Kalmann is a young man in his early 30s who tells the story from his perspective. His perspective is a rare one in fiction. Kalmann has a diminished mental capacity. He can read, but has never read a book. He has a deep understanding of nature, of local geography, and of his place in the community. Kalmann lives on his own in his small village on the north coast of Iceland. He makes his living by fishing for Greenland sharks, gigantic fish that live in the bottom of the sea in the cold and dark. From the shark meat he makes a local delicacy, much of which he either eats himself or gives away.
One day Kalmann is hunting for an arctic fox that has been hanging around the village. He discovers something disturbing: a large pool of blood near the top of a hill. A local businessman who lived near the spot has gone missing. Kalmann speculates that it might have been a polar bear. They are quite rare but do occasionally swim or ride ice floes from Greenland to Iceland. Police investigate, searchers look for a body, but the man seems to have fallen off the face of the earth. Or, as Kalmann also wonders aloud, he has become fish food?
Kalmann takes his role as the town’s self-appointed protector quite seriously. He patrols the area with a cowboy hat, sheriff’s badge, and an old gun that may not even be loaded. Still, he is a fixture in the community, cared for by many and scorned by others.
Questions remain unanswered for most of the book. Where did the missing businessman go? Is his disappearance related to the presence of foreigners? Did some decisions he made before his death prompt a local to exact revenge?
Joachim B. Schmidt has done an extraordinary job of balancing the simplicity of Kalmann’s mind with a complex and involved plot. Kallman’s voice is unlike almost any other I have read. Schmidt does not pity or mock his character. He lets Kalmann tell his story in his own way. We learn that Kallman does not think of himself as “simple” or “dumb” or any of the other names he is called. He does understand that his view of the world is quite different than most others. His grandfather understood him, his mother loved him, and he has mementos from the father he only met once. Now, though, his mother has moved to another town because of her job, his grandfather is in a home for dementia patients, and he is trying to make it on his own. Since he is a grown up, no one can tell him not to eat Cocoa Puffs for breakfast…and dinner. No one can tell him what shows to watch. No one can tell him not to patrol the community in his cowboy hat and LA County Sheriff’s badge and his antique pistol.

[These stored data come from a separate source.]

(* ===== verification/Prelude.v ===== *)
(** * A verification development of MultiLLMChatbot ([src/main.py])

    ** The program

    [src/main.py] is a Streamlit page.  Streamlit runs the whole script
    from top to bottom on every user interaction, and the only state kept
    between runs is [st.session_state].  Its parts and how they interact:

    - the page configuration (lines 12-20): [st.set_page_config], the
      title and the caption, rendered first by every run;
    - the provider registry (lines 28-37): the [providers] dict from
      display names to provider ids, whose keys fill the select box;
    - the configuration sidebar (lines 23-53): a header, the select box,
      the key input and the button; on "Set API Key" it
      refuses an empty key, deletes every key of the session state when
      the provider changes, stores [api_key] and [provider], then calls
      [st.rerun()], which ends the run and starts a new one;
    - the conversation store [st.session_state.messages]: a list of
      message dicts, created empty (lines 58-59), appended to by the chat
      turn (lines 130, 146, 149), deleted with the session state (48);
    - the provider adapter [get_model_response] (lines 62-90): one branch
      per provider that builds the vendor request from the history, calls
      the vendor client and reads the reply; every exception becomes the
      text ["An error occurred: ..."];
    - the session controller (lines 93-155): it builds the vendor client
      of the stored provider, renders the transcript, and on a prompt
      appends the user message, asks the adapter, renders and appends the
      assistant message; every exception of this block is shown as
      "Failed to initialize the client";
    - the Streamlit runtime around the script: it reruns the script on
      [st.rerun()], and when the user acts again during a run it stops
      that run at its next Streamlit call, keeping the session state the
      run reached.

    ** Files, in dependency order, and what they model

    - [Prelude] (this file): outcomes, the state-and-exception monad
      [PyM] the script is written in (state kept on a raise, as Python
      keeps mutations), its notation scope [py_scope], run lemmas, the
      frame predicates [raises_only], [preserves], [grows] and the
      invariant predicate [keeps], with their composition lemmas, the
      hint database [py] and the rewrite database [pysimpl], the tactic
      [pyrun].
    - [Python]: values (None, str, list), exceptions and their [str()],
      dicts as stdpp [gmap string pyval], the subscripts of the script
      ([d[k]], [d.get(k)], [l[-1]], [l[:-1]], [v[0]]), truthiness,
      [== "lit"], and [only_Exceptions] with the tactic [frame_split].
    - [Registry]: the five providers, [providers] as an ordered
      association list with its [KeyError] lookup, and [provider_of_id],
      the if/elif dispatch on ids (a [Countable] instance follows).
    - [Store]: [st.session_state] as a record of optional fields, the
      page elements, the [world] a run threads (session state, page, and
      the runtime's stop point), [emit], which checks the stop point
      before rendering, the conversation store operations
      [messages_init], [messages_append], [messages_get],
      [session_clear], and [stop_free] with the tactic [stop_split]: from
      a world without a stop request a statement raises no stop.
    - [Vendor]: the interface to the vendor libraries, the type class
      [Vendor] (client construction and the call, each failing with a
      message), the request each branch makes and the response fields it
      reads, and stub vendors for concrete runs.
    - [Adapter]: [get_model_response] as [encode], the vendor call and
      [decode], inside [ptry is_Exception].
    - [Conversation]: the specification's abstract conversation (turns
      USER/ASSISTANT), its [ask], and the request each variant must send.
    - [Session]: the page head ([page_setup]), the sidebar with its
      widgets and its button block ([set_key_button]), client
      construction, transcript rendering, the chat input and the chat
      turn, the script, and [run_page]: one interaction, the run with the
      page's inputs and, after [st.rerun()], the run Streamlit starts
      with the button released; [run_page_at] is the same interaction
      with a stop point, and is [run_page] without one.
    - [Page]: the layout of the page an interaction leaves: page head,
      sidebar (widgets and their feedback), then the elements of the
      main part.
    - [Invariant]: [session_wf], reachability from a fresh session (an
      inductive step relation), what one interaction does to the history,
      and the keys of stored messages.
    - [Refinement]: the script refines the abstract [ask].
    - [Runtime]: the script runner's rerun loop [serve] (with fuel and
      the stop point), sequences of interactions [run_pages], and
      sequences of questions.
    - [Interrupt]: interactions stopped by the user's next action: the
      chat turn stopped at each of its elements, the specification's
      weaker invariant [session_wf_weak] (a user message may lack its
      reply), its preservation by every stopped or complete run, and
      reachability [reachable_stopped] when runs may be stopped.
    - [Controller]: the controller state machine of the specification
      (section 4.4: [UNCONFIGURED], [READY] with provider, credential and
      conversation), its relation [ctrl_abs] to session states, and the
      simulation of every interaction by at most one of its steps.

    ** What the theorems show

    - Chat turn (C1, C10, C11, C18, C37): a prompt appends exactly the
      user and the assistant message and renders them after the
      transcript; a rerun without a prompt shows the transcript and the
      chat input; rendering never fails and moves the stop point by the
      number of elements it renders; a failed client construction only
      shows an error; no interaction ends with an uncaught exception.
    - Adapter (C3, C6, C7, C9, C14, C15): the request of each branch,
      the error text on a vendor failure, and that [get_model_response]
      never raises and never changes the state.
    - Configuration (C4, C8, C12): a new provider empties the history,
      the same provider keeps it (whatever the key), an empty key is
      refused.
    - Invariant (C2, C13, C19): well-formedness is preserved by every
      interaction that is not stopped and holds in every state such
      interactions reach, so their histories alternate user/assistant
      and have even length.
    - Refinement (C5, C36): a chat interaction implements the abstract
      [ask] with the reply the specification's request yields; the
      stored message dicts read back as the abstract conversation.
    - Stopped runs (C16, C17): a chat interaction stopped after [n]
      elements shows the first [n] elements of its page and stores
      nothing, the prompt without a reply (a stop at any of the turn's
      four elements), or the whole exchange; with runs that may be
      stopped, every reachable state satisfies the specification's
      weaker invariant, in which an assistant message always follows a
      user message, and two user messages in a row are reachable.
    - History (C20, C21, C23): an interaction keeps, empties or extends
      the history by exactly one exchange; every stored message has the
      keys its role and provider give it; [n] interactions store at most
      [2 n] messages.
    - Runtime (C22, C24, C35): the rerun loop terminates after two
      runs, whatever the stop point; from any reachable state setting a
      key and asking stores the answer; each question to a configured
      session adds exactly two messages.
    - Reruns without a submission (C25, C33, C34): an empty prompt is no
      prompt; a rerun without press and prompt keeps the stored history
      and is stable; the text of the key input has no effect until the
      button is pressed.
    - Adapter parameter and error paths (C26, C31, C32): four of the
      five branches ignore the [messages] parameter and read the
      session state; a message without ["content"] makes the reply the
      text of the [KeyError]; a response lacking the field a branch
      reads makes it the text of that failure.
    - Pages (C27, C28): the success message of line 52 is never shown;
      every page is the page head, the sidebar's widgets and their
      feedback, then only elements of the main part.
    - Controller (C29, C30): every interaction is simulated by zero or
      one step of the specification's controller, so every sequence of
      interactions by a run of it from [UNCONFIGURED]; the stored
      encoding is injective, so the abstract state is unique.
    Every theorem is proved for every [Vendor] instance.

    ** Bounds and fuel

    Every definition is structural.  The runtime's rerun loop [serve]
    takes fuel, the number of runs it may start; [serve_terminates]
    shows fuel 2 always suffices (the rerun's inputs have the button
    released, so the second run cannot ask for a third) and gives the
    page of [run_page], which runs the script at most twice.  The loops
    of the script are over the finite history.  The stop point is a
    natural number, the count of elements still rendered before the
    stop: every run renders finitely many elements, so [Some n] for
    every [n], with [None] for no stop, covers every place a run can be
    stopped at a rendering call.  No machine integers (the only number,
    [max_tokens = 1024], is a literal).

    ** What is not modelled

    The vendor libraries are opaque behind [Vendor]: their network calls
    and client construction are external code, stated as operations that
    return or fail with a message.  Input widgets are rendered as
    elements with their labels, and their values are the inputs of a
    run.  [st.spinner] (line 136) is shown only while the call runs and
    leaves nothing on the page, so it is not recorded.  Containers are
    the sidebar and the main area ([ElSidebar]); the nesting of the
    markdown inside [st.chat_message] is flattened into consecutive
    elements.  The elements rendered before [st.rerun()] are discarded
    with the interrupted run.  A run is stopped only at the calls that
    render an element: the spinner renders nothing in the model, so a
    stop while it is shown takes effect at the reply's markdown, the
    next element; the session state is the same either way, since
    nothing is stored between the two.  The imports (lines 1-9) have no
    behaviour of their own. *)

From stdpp Require Import base list sets.

Declare Scope py_scope.
Delimit Scope py_scope with py.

As challenging as it must have been to write, translator Jamie Lee Searle had an epic responsibility to bring this story, this voice, this perspective into English. Somehow, the collaboration has worked magic and created an incredible book.

Our thanks to Anne Cater of Random Things Blog Tours for our copy of Kalmann, given for our participation in this blog tour. The opinions here are solely those of Scintilla. For other perspectives on this book, check out the other bloggers on this tour.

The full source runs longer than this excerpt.